Еще минут пять мы трясли, сгребали, откатывали бочки, — пока это до нас дошло.
— Полундра, ребята, — дрифтер нас остановил, — рокана не снимать. Обедать в смену будем, в корме. А то и до ночи не разгребемся.
Да, уж если до подвахты дошло — не разгребемся. Четверо пошли обедать, а мы еще остались — солить, запечатывать бочки, в трюм их укладывать. Ни рук мы уже не чувствовали, ни ног, и злы были на весь белый свет, до того злы, что уже и молчали. Раз мне только бондарь сказал, когда я ему бочкой на сапог наехал:
— Когда ты уже умрешь?
Спросил равнодушно, как будто и без злости. Только я ведь знаю — когда так спрашивают, тут самое страшное и случается.
— На второй день, — говорю, — после твоих похорон.
Тем лишь его и успокоил.
Потом эти четверо вернулись и нас сменили. Мы не утерлись даже, не вымыли ни рук, ни сапог, полезли по бочкам в корму. Сели на кнехты — Ванька Обод, салаги и я. Здесь не каплет, не брызжет, только сиди покрепче, чтоб не свалиться. Кандей нам вынес борща в мисках, и мы их поставили себе на колени, и ели молча, глядя на море.
В волнах носилась касатка, переливалась серым брюхом под самой кормой, шумно выдыхала из черного своего дыхала. Кандей ей кинул буханку черного улестить, чтоб к нашей селедке не подбиралась. А то, не дай Бог, еще запутается, она ведь, пока не освободится все сети может изодрать.
Мы глядели на нее и как-то отходили сами. Кандей нам в те же миски насыпал каши с солониной, принес по кружке компота. И все, нужно снова на палубу.
Салаги хотели было перекурить, Алик сказал:
— Передохнем хоть.
— У мамы отдохнешь, — Ванька ему ответил.
— Какая же работа без перекура? Это ж святое дело.
— Есть такая работа, — я ему сказал. — Это наша, рыбацкая работа. И в ней ничего святого нет. Запомни это, салага. Чем скорей ты это усвоишь, тем легче жить.
Димка сказал:
— Пошли, Алик, пошли. Есть все-таки святое. Это слова нашего дорогого шефа.
Этот как будто понял. Можно, конечно, и выгадать время. Но только потом в сто раз труднее будет, из темпа выбьешься. Лучше уж сразу себя загнать до полусмерти, а потом повалиться в койку, чем разбивать себя перекурами.
Рыбу уже всю сгребли и палубу расчистили, ждали только нас.
— Давай по местам, — дрифтер сказал. — Начнем по новой вирать.
А когда он сам успел пообедать, никто не заметил.
После обеда Жора-штурман сменился, на вахту вышел третий.

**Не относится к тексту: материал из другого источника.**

(* ===== verification/ArmNeonWide.v ===== *)
(** * ArmNeonWide: vector instructions between widths ([target-arm/neon_helper.c])

    Instructions that narrow the elements of a 64-bit register to those of a word,
    or widen those of a word; sums, differences and products of wide elements; and
    the instructions that interleave the elements of two registers.

    The reference is again a function of the elements: the element of the result
    is the exact value, clamped or cut to its width. *)
From stdpp Require Import list.
From S2P Require Import Prelude Words ArmCpu ArmAlu ArmNeon.

(** ** Narrowing *)

Definition neon_narrow_u8 (x : Z) : cpu Z :=
  ret ((x .& 0xff) .| ((x >> 8) .& 0xff00) .| ((x >> 16) .& 0xff0000) .| ((x >> 24) .& 0xff000000)).
Definition neon_narrow_u16 (x : Z) : cpu Z := ret ((x .& 0xffff) .| ((x >> 16) .& 0xffff0000)).
Definition neon_narrow_high_u8 (x : Z) : cpu Z :=
  ret (((x >> 8) .& 0xff) .| ((x >> 16) .& 0xff00) .| ((x >> 24) .& 0xff0000) .| ((x >> 32) .& 0xff000000)).
Definition neon_narrow_high_u16 (x : Z) : cpu Z := ret (((x >> 16) .& 0xffff) .| ((x >> 32) .& 0xffff0000)).
Definition neon_narrow_round_high_u8 (x : Z) : cpu Z :=
  let x := x .& 0xff80ff80ff80ff80 in
  let x := u64 (x + 0x0080008000800080) in
  ret (((x >> 8) .& 0xff) .| ((x >> 16) .& 0xff00) .| ((x >> 24) .& 0xff0000) .| ((x >> 32) .& 0xff000000)).
Definition neon_narrow_round_high_u16 (x : Z) : cpu Z :=
  let x := x .& 0xffff8000ffff8000 in
  let x := u64 (x + 0x0000800000008000) in
  ret (((x >> 16) .& 0xffff) .| ((x >> 32) .& 0xffff0000)).

(** [SAT8] of the three functions; it is used for the bits 0, 16, 32 and 48. *)
Definition unarrow_sat8_at (x n res : Z) : cpu Z :=
  let s := u16 (x >> n) in
  if test s 0x8000 then set_qc ;;; ret res
  else d <- (if 0xff <? s then set_qc ;;; ret 0xff else ret (u8 s)) ;; ret (res .| (d << (n / 2))).
Definition narrow_sat_u8_at (x n res : Z) : cpu Z :=
  let s := u16 (x >> n) in
  d <- (if 0xff <? s then set_qc ;;; ret 0xff else ret (u8 s)) ;; ret (res .| (d << (n / 2))).
Definition narrow_sat_s8_at (x n res : Z) : cpu Z :=
  let s := sgn 16 (x >> n) in
  d <- (if negb (s =? sgn 8 s) then set_qc ;;; ret (u8 ((s >> 15) .^ 0x7f)) else ret (u8 s)) ;; ret (res .| (d << (n / 2))).
Definition at_all (SAT8 : Z -> Z -> cpu Z) : cpu Z :=
  res <- SAT8 0 0 ;; res <- SAT8 16 res ;; res <- SAT8 32 res ;; SAT8 48 res.
Definition neon_unarrow_sat8 (x : Z) : cpu Z := at_all (unarrow_sat8_at x).
Definition neon_narrow_sat_u8 (x : Z) : cpu Z := at_all (narrow_sat_u8_at x).
Definition neon_narrow_sat_s8 (x : Z) : cpu Z := at_all (narrow_sat_s8_at x).

Definition unarrow16 (low : Z) : cpu Z :=
  if test low 0x80000000 then set_qc ;;; ret 0 else if 0xffff <? low then set_qc ;;; ret 0xffff else ret low.
Definition neon_unarrow_sat16 (x : Z) : cpu Z :=
  low <- unarrow16 (u32 x) ;; high <- unarrow16 (u32 (x >> 32)) ;; ret (low .| u32 (high << 16)).
Definition narrow16_u (low : Z) : cpu Z := if 0xffff <? low then set_qc ;;; ret 0xffff else ret low.
Definition neon_narrow_sat_u16 (x : Z) : cpu Z :=
  low <- narrow16_u (u32 x) ;; high <- narrow16_u (u32 (x >> 32)) ;; ret (low .| u32 (high << 16)).
Definition narrow16_s (low : Z) : cpu Z :=
  if negb (low =? sgn 16 low) then set_qc ;;; ret ((low >> 31) .^ 0x7fff) else ret low.
Definition neon_narrow_sat_s16 (x : Z) : cpu Z :=
  low <- narrow16_s (sgn 32 x) ;; high <- narrow16_s (sgn 32 (x >> 32)) ;; ret (u16 low .| u32 (high << 16)).
Definition neon_unarrow_sat32 (x : Z) : cpu Z :=
  if test x 0x8000000000000000 then set_qc ;;; ret 0
  else if 0xffffffff <? x then set_qc ;;; ret 0xffffffff else ret (u32 x).
Definition neon_narrow_sat_u32 (x : Z) : cpu Z :=
  if 0xffffffff <? x then set_qc ;;; ret 0xffffffff else ret (u32 x).
Definition neon_narrow_sat_s32 (x : Z) : cpu Z :=
  if negb (sgn 64 x =? sgn 32 x) then set_qc ;;; ret (u32 ((sgn 64 x >> 63) .^ 0x7fffffff)) else ret (u32 x).

(** ** Widening *)

Definition neon_widen_u8 (x : Z) : Z :=
  u8 x .| (u8 (x >> 8) << 16) .| (u8 (x >> 16) << 32) .| (u8 (x >> 24) << 48).
Definition neon_widen_s8 (x : Z) : Z :=
  u16 (sgn 8 x) .| (u16 (sgn 8 (x >> 8)) << 16) .| (u16 (sgn 8 (x >> 16)) << 32) .| (u16 (sgn 8 (x >> 24)) << 48).
Definition neon_widen_u16 (x : Z) : Z := u16 x .| (u16 (x >> 16) << 32).
Definition neon_widen_s16 (x : Z) : Z :=
  let high := u64 (sgn 16 (x >> 16)) in u32 (sgn 16 x) .| u64 (high << 32).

И тут у них с дрифтером начался раздрай.
С акул началось. Пришли к нам, родименькие, штук пять или шесть. Почуяли, что тут рыбы навалом. А они ее не просто из сетей выжирают, а вместе с делью — огромными кусками, потом не залатаешь. Сельдевая акула длиной чуть побольше метра, но прожорливые же они, никакого сладу с ними нет.